Give back every record that follows, exactly as written.

● ● ● ● ●

(* ===== verification/SchedulerHistory.v ===== *)
(** * The workflow scheduler: history

    What no call to the scheduler can undo.  [evolves] relates the tables before and
    after: receipts, triggers and transitions are only added, closed leases, nodes and
    requests are final, a node moves along [node_step], an attempt that ended is not
    reopened, one that owns the mutation is not failed or superseded, and a project's
    source sequence does not go back.  It is a preorder, and every statement of the
    scheduler keeps it. *)

From Stdlib Require Import ZArith Lia Ascii String.
From stdpp Require Import base gmap strings option list_numbers list relations.
From S2P Require Import Prelude TxLogic Identifiers Text Ordered Workflow Manifest Errors SchedulerDb Scheduler SchedulerLeases SchedulerReceipts.

Local Open Scope Z_scope.

(** ** Life cycles *)

(** The states of a node. *)
Inductive node_step : relation WorkflowNodeStateV1 :=
| node_wakes : node_step NodeState_Blocked NodeState_Ready
| node_is_claimed : node_step NodeState_Ready NodeState_Leased
| node_is_reduced : node_step NodeState_Ready NodeState_Succeeded
| node_is_requeued : node_step NodeState_Leased NodeState_Ready
| node_is_settled state : node_closed state = true → node_step NodeState_Leased state
| node_is_cancelled state : open_node state = true → node_step state NodeState_Cancelled.

Definition attempt_done (row : WfAttemptRow) : Prop :=
  attempt_terminal (sa_state row) = true ∧ is_Some (sa_terminal_at_ms row).

Definition abandoned (state : WorkflowAttemptStateV1) : Prop :=
  state = Attempt_Failed ∨ state = Attempt_Superseded.

Record node_evolves (n n' : WfNodeRow) : Prop := {
  ne_ordinal : sn_ordinal n' = sn_ordinal n;
  ne_kind : sn_node_kind n' = sn_node_kind n;
  ne_activation : sn_activation n' = sn_activation n;
  ne_profile : sn_profile_id n' = sn_profile_id n;
  ne_pool : sn_worker_pool n' = sn_worker_pool n;
  ne_generation : sn_lease_generation n ≤ sn_lease_generation n';
  ne_state : rtc node_step (sn_state n) (sn_state n');
  ne_closed : node_closed (sn_state n) = true → n' = n
}.

Record attempt_evolves (a a' : WfAttemptRow) : Prop := {
  ae_request : sa_request_id a' = sa_request_id a;
  ae_number : sa_attempt_number a' = sa_attempt_number a;
  ae_key : sa_preparation_key a' = sa_preparation_key a;
  ae_created : sa_created_at_ms a' = sa_created_at_ms a;
  ae_done : attempt_done a → attempt_done a';
  ae_mutating : sa_mutation_state a ≠ Mutation_NotStarted →
    sa_mutation_state a' ≠ Mutation_NotStarted ∧
    (abandoned (sa_state a') → sa_state a' = sa_state a)
}.

Record lease_evolves (l l' : WfLeaseRow) : Prop := {
  le_attempt : sl_attempt_id l' = sl_attempt_id l;
  le_node : sl_node_id l' = sl_node_id l;
  le_generation : sl_generation l' = sl_generation l;
  le_worker : sl_worker_id l' = sl_worker_id l;
  le_host : sl_host_id l' = sl_host_id l;
  le_input : sl_expected_input_digest l' = sl_expected_input_digest l;
  le_leased : sl_leased_at_ms l' = sl_leased_at_ms l;
  le_closed : sl_state l ≠ Lease_Active → l' = l
}.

● ● ● ● ●

**RESULT OF THE EXERCISE:**
(* ===== verification/SchedulerHistory.v ===== *)
(** * The workflow scheduler: history

    What no call to the scheduler can undo.  [evolves] relates the tables before and
    after: receipts, triggers and transitions are only added, closed leases, nodes and
    requests are final, a node moves along [node_step], an attempt that ended is not
    reopened, one that owns the mutation is not failed or superseded, and a project's
    source sequence does not go back.  It is a preorder, and every statement of the
    scheduler keeps it. *)

From Stdlib Require Import ZArith Lia Ascii String.
From stdpp Require Import base gmap strings option list_numbers list relations.
From S2P Require Import Prelude TxLogic Identifiers Text Ordered Workflow Manifest Errors SchedulerDb Scheduler SchedulerLeases SchedulerReceipts.

Local Open Scope Z_scope.

(** ** Life cycles *)

(** The states of a node. *)
Inductive node_step : relation WorkflowNodeStateV1 :=
| node_wakes : node_step NodeState_Blocked NodeState_Ready
| node_is_claimed : node_step NodeState_Ready NodeState_Leased
| node_is_reduced : node_step NodeState_Ready NodeState_Succeeded
| node_is_requeued : node_step NodeState_Leased NodeState_Ready
| node_is_settled state : node_closed state = true → node_step NodeState_Leased state
| node_is_cancelled state : open_node state = true → node_step state NodeState_Cancelled.

Definition attempt_done (row : WfAttemptRow) : Prop :=
  attempt_terminal (sa_state row) = true ∧ is_Some (sa_terminal_at_ms row).

Definition abandoned (state : WorkflowAttemptStateV1) : Prop :=
  state = Attempt_Failed ∨ state = Attempt_Superseded.

Record node_evolves (n n' : WfNodeRow) : Prop := {
  ne_ordinal : sn_ordinal n' = sn_ordinal n;
  ne_kind : sn_node_kind n' = sn_node_kind n;
  ne_activation : sn_activation n' = sn_activation n;
  ne_profile : sn_profile_id n' = sn_profile_id n;
  ne_pool : sn_worker_pool n' = sn_worker_pool n;
  ne_generation : sn_lease_generation n ≤ sn_lease_generation n';
  ne_state : rtc node_step (sn_state n) (sn_state n');
  ne_closed : node_closed (sn_state n) = true → n' = n
}.

Record attempt_evolves (a a' : WfAttemptRow) : Prop := {
  ae_request : sa_request_id a' = sa_request_id a;
  ae_number : sa_attempt_number a' = sa_attempt_number a;
  ae_key : sa_preparation_key a' = sa_preparation_key a;
  ae_created : sa_created_at_ms a' = sa_created_at_ms a;
  ae_done : attempt_done a → attempt_done a';
  ae_mutating : sa_mutation_state a ≠ Mutation_NotStarted →
    sa_mutation_state a' ≠ Mutation_NotStarted ∧
    (abandoned (sa_state a') → sa_state a' = sa_state a)
}.

Record lease_evolves (l l' : WfLeaseRow) : Prop := {
  le_attempt : sl_attempt_id l' = sl_attempt_id l;
  le_node : sl_node_id l' = sl_node_id l;
  le_generation : sl_generation l' = sl_generation l;
  le_worker : sl_worker_id l' = sl_worker_id l;
  le_host : sl_host_id l' = sl_host_id l;
  le_input : sl_expected_input_digest l' = sl_expected_input_digest l;
  le_leased : sl_leased_at_ms l' = sl_leased_at_ms l;
  le_closed : sl_state l ≠ Lease_Active → l' = l
}.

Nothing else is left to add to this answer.